» BRIEF
Among the lines of data below, reproduce only those from the one with "by rewrite Hths, lookup_insert_eq." through the one with "- intros a y Hy.", exactly as they stand, both ends included.

□ □ □ □ □

Lemma thread_exit_wf s th :
  inv false s → threads s !! current s = Some th → held s (current s) = ∅ → todo th = [] →
  current s ≠ idle_thread s → wp thread_exit s (λ _ s', inv false s').
Proof.
  intros [Hwf Hi] Hth Hh Htd Hid. unfold thread_exit. wp_pure. wp_step; [by rewrite Hi|].
  replace s with (with_ready (ready_list s) s) at 1 by by destruct s. rewrite <- Hi.
  eapply wp_mono; [apply (do_schedule_spec s th); [done|done|]|by intros [] s' [? _]]. destruct Hwf as [Hwf _ _]. split; try done.
  - apply (wb_ready_nodup _ Hwf).
  - intros t. split; [by left|]. intros [|(_ & [=] & _)]; done.
  - intros a x y Hx Hy. simplify_eq. split; [done|]. split; [by apply (wb_sema _ Hwf a)|].
    intros t. split; [by left|]. intros [|(_ & [=] & _)]; done.
  - apply (wb_sleep_nodup _ Hwf).
  - intros t. split; [by left|]. intros [|(_ & [=] & _)]; done.
Qed.

(** ** Waking a thread *)

Record wakes s (t : Z) (sm' : gmap sema_id semaphore) (sl' : list (Z * Z)) : Prop := {
  wk_sm : ∀ a, is_Some (sm' !! a) ↔ is_Some (semas s !! a);
  wk_w : ∀ a x y, semas s !! a = Some x → sm' !! a = Some y → value y = value x ∧ NoDup (waiters y) ∧
    ∀ u, u ∈ waiters y ↔ u ∈ waiters x ∧ u ≠ t;
  wk_sl_nodup : NoDup (fst <$> sl');
  wk_sl : ∀ u, u ∈ fst <$> sl' ↔ u ∈ fst <$> sleepers s ∧ u ≠ t;
}.

(** The state in which the operation has taken [t] out of its queue. *)
Definition dequeued s sm' sl' c : sched := with_sleepers sl' c (with_semas sm' s).
Definition woken s t th r' sm' sl' c : sched :=
  with_threads (<[t := set_status THREAD_READY th]> (threads s)) (with_ready r' (dequeued s sm' sl' c)).

Lemma woken_wf s t th r' sm' sl' c :
  wf_base s → threads s !! t = Some th → status th = THREAD_BLOCKED → t ≠ idle_thread s →
  wakes s t sm' sl' → r' ≡ₚ t :: ready_list s →
  let s' := woken s t th r' sm' sl' c in
  wf_base s' ∧ (∀ l, mutex_ok s l → mutex_ok s' l) ∧ (running s → running s').
Proof.
  intros Hwf Ht Hst Hid [Hsm Hw Hslnd Hsl] Hr s'.
  assert (Hths : threads s' = <[t := set_status THREAD_READY th]> (threads s)) by done.
  assert (Hold : ∀ u th', threads s' !! u = Some th' → ∃ th1, threads s !! u = Some th1 ∧
    todo th' = todo th1 ∧ pending_lock th' = pending_lock th1 ∧
    ((u = t ∧ status th' = THREAD_READY) ∨ (u ≠ t ∧ th' = th1))).
  { intros u th' Hu. rewrite Hths in Hu. apply lookup_insert_Some in Hu as [[<- <-]|[? Hu]]; eauto 8. }
  assert (Hkeep : ∀ u th1, status th1 ≠ THREAD_BLOCKED ∨ u ≠ t → threads s !! u = Some th1 → threads s' !! u = Some th1).
  { intros u th1 Hor Hu. rewrite Hths, lookup_insert_ne; [done|]. intros <-.
    rewrite Hu in Ht. injection Ht as ->. naive_solver. }
  assert (Hmore : more_objects s s') by (split; [intros a; apply Hsm|done]).
  assert (Hback : ∀ a y, sm' !! a = Some y → ∃ x, semas s !! a = Some x).
  { intros a y Hy. apply Hsm. eauto. }
  assert (Hin : ∀ u, u ∈ r' ↔ u = t ∨ u ∈ ready_list s) by (intros u; by rewrite Hr, elem_of_cons).
  split; [split|split].
  - intros u th' Hu'. destruct (Hold _ _ Hu') as (th1 & Hu & Htd & _ & Hcase).
    destruct (wb_thread _ Hwf _ _ Hu) as [Hu0 [Hr1 Hrd Hb Hd Ho]]. split; [done|].
    destruct Hcase as [[-> Hst']|[Hne ->]].
    + split; rewrite ?Hst', ?Htd; try done; [|by apply (more_todo s)]. intros _. right. apply Hin. by left.
    + split; [done| | |done|by apply (more_todo s)].
      * intros Hx. destruct (Hrd Hx); [by left|right]. apply Hin. by right.
      * intros Hx. destruct (Hb Hx) as [|Hq]; [by left|right].
        destruct Hq as [(a & x & Hh & Hx' & Hin')|[Hh Hin']]; [left|right].
        -- destruct (proj2 (Hsm a)) as [y Hy]; [eauto|]. exists a, y. split; [done|]. split; [done|].
           by apply (Hw _ _ _ Hx' Hy).
        -- split; [done|]. by apply Hsl.
  - simpl. rewrite Hr. constructor; [|apply (wb_ready_nodup _ Hwf)]. intros Hx.
    destruct (wb_ready _ Hwf _ Hx) as (_ & u & Hu & ?). rewrite Ht in Hu. congruence.
  - intros u Hu. apply Hin in Hu as [->|Hu].
    + split; [done|]. exists (set_status THREAD_READY th). by rewrite Hths, lookup_insert_eq.
    + destruct (wb_ready _ Hwf _ Hu) as (? & th1 & Hth1 & Hst1). split; [done|]. exists th1.
      split; [|done]. apply Hkeep; [|done]. left. congruence.
  - intros a y Hy. destruct (Hback _ _ Hy) as [x Hx]. destruct (Hw _ _ _ Hx Hy) as (-> & ? & _).
    split; [|done]. by apply (wb_sema _ Hwf _ _ Hx).
  - intros a y u Hy Hiny. destruct (Hback _ _ Hy) as [x Hx]. destruct (Hw _ _ _ Hx Hy) as (_ & _ & Hiff).
    destruct (proj1 (Hiff u) Hiny) as [Hinx Hne].
    destruct (wb_waiters _ Hwf _ _ _ Hx Hinx) as (th1 & Hth1 & ?). exists th1.
    split; [|done]. apply Hkeep; [by right|done].
  - done.
  - intros u Hinu. destruct (proj1 (Hsl u) Hinu) as [Hinx Hne].
    destruct (wb_sleep _ Hwf _ Hinx) as (th1 & Hth1 & ?). exists th1.
    split; [|done]. apply Hkeep; [by right|done].
  - intros u Hinu. destruct (wb_destr _ Hwf _ Hinu) as (? & th1 & Hth1 & Hst1). split; [done|]. exists th1.
    split; [|done]. apply Hkeep; [|done]. left. congruence.
  - rewrite Hths. apply lookup_insert_is_Some. destruct (decide (t = current s)); [by left|right].
    split; [done|]. apply (wb_current _ Hwf).
  - rewrite Hths. apply lookup_insert_is_Some. right. split; [done|]. apply (wb_idle _ Hwf).
  - intros l h Hl. destruct (wb_locks _ Hwf l h Hl) as (? & Hh & ?). split; [done|]. split; [|by apply Hsm].
    destruct Hh as [|Hh]; [by left|right]. rewrite Hths. apply lookup_insert_is_Some.
    destruct (decide (t = h)); [by left|by right].
  - intros k ws u Hk Hu. apply Hsm. by apply (wb_conds _ Hwf k ws).
  - intros u th' Hu'. destruct (Hold _ _ Hu') as (th1 & Hu & _ & Hp & _). rewrite Hp. by apply (wb_pending _ Hwf u).
  - apply (wb_mlfqs _ Hwf).
  - intros l. apply mutex_ok_change.
    + intros u. split; apply same_todo_owner; (split; [done|]).
      * intros v th1 Hv. destruct (decide (v = t)) as [->|].
        -- exists (set_status THREAD_READY th). rewrite Hths, lookup_insert_eq.
           split; [done|]. rewrite Ht in Hv. by injection Hv as ->.
        -- exists th1. by rewrite Hths, lookup_insert_ne.
      * intros v th' Hv. destruct (Hold _ _ Hv) as (th1 & ? & ? & _). eauto.
    + intros x Hx. destruct (proj2 (Hsm (OfLock l))) as [y Hy]; [eauto|]. exists y. split; [done|].
      by apply (Hw _ _ _ Hx Hy).
  - intros (cth & Hc & Hrun). exists cth. split; [|done]. apply Hkeep; [|done]. left. congruence.
Qed.

(** thread_unblock makes a thread that is in no queue ready. *)
Lemma wp_thread_unblock s t th (Q : unit → sched → Prop) :
  threads s !! t = Some th → status th = THREAD_BLOCKED →
  (∀ u, u ∈ ready_list s → is_Some (threads s !! u)) →
  (∀ r', r' ≡ₚ t :: ready_list s →
     Q tt (with_threads (<[t := set_status THREAD_READY th]> (threads s)) (with_ready r' s))) →
  wp (thread_unblock t) s Q.
Proof.
  intros Ht Hst Hr HQ. unfold thread_unblock. wp_pure.
  eapply wp_get_thread; [exact Ht|]. wp_pure. wp_step; [by apply bool_decide_eq_true|]. wp_pure.
  apply wp_insert_by_priority; [intros u [->|Hu]%elem_of_cons; eauto|].
  wp_pure. eapply wp_upd_thread; [exact Ht|]. apply HQ, insert_ordered_perm.
Qed.

(** ** Priorities *)

Lemma thread_alike_set s t th f :
  threads s !! t = Some th → thread_alike th (f th) → alike s (with_threads (<[t := f th]> (threads s)) s).
Proof.
  intros Ht Hf. split; try done; intros x; simpl; [|by destruct (_ !! x)].
  destruct (decide (t = x)) as [->|].
  - by rewrite Ht, lookup_insert_eq.
  - rewrite lookup_insert_ne by done. by destruct (_ !! x).
Qed.
Lemma alike_ready s r : ready_list s ≡ₚ r → alike s (with_ready r s).
Proof. intros H. split; try done; intros x; simpl; by destruct (_ !! x). Qed.

(** An alike state with the same pending locks. *)
Lemma inv_alike b s s' :
  alike s s' → inv b s →
  (∀ t th', threads s' !! t = Some th' → pending_lock th' = 0 ∨
     ∃ u th, threads s !! u = Some th ∧ pending_lock th' = pending_lock th) → inv b s'.
Proof.
  intros H [Hwf Hi] Hp. split; [|by rewrite <- (al_intr _ _ H)]. apply (alike_wf s); [done..|].
  intros t th' Ht. destruct (Hp _ _ Ht) as [|(u & th & Hu & ->)]; [by left|].
  rewrite <- (al_locks _ _ H). apply (wb_pending _ (wf_base_ _ Hwf) u th Hu).
Qed.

□ □ □ □ □

» ANSWER TO THE PROBLEM
    + split; [done|]. exists (set_status THREAD_READY th). by rewrite Hths, lookup_insert_eq.
    + destruct (wb_ready _ Hwf _ Hu) as (? & th1 & Hth1 & Hst1). split; [done|]. exists th1.
      split; [|done]. apply Hkeep; [|done]. left. congruence.
  - intros a y Hy. destruct (Hback _ _ Hy) as [x Hx]. destruct (Hw _ _ _ Hx Hy) as (-> & ? & _).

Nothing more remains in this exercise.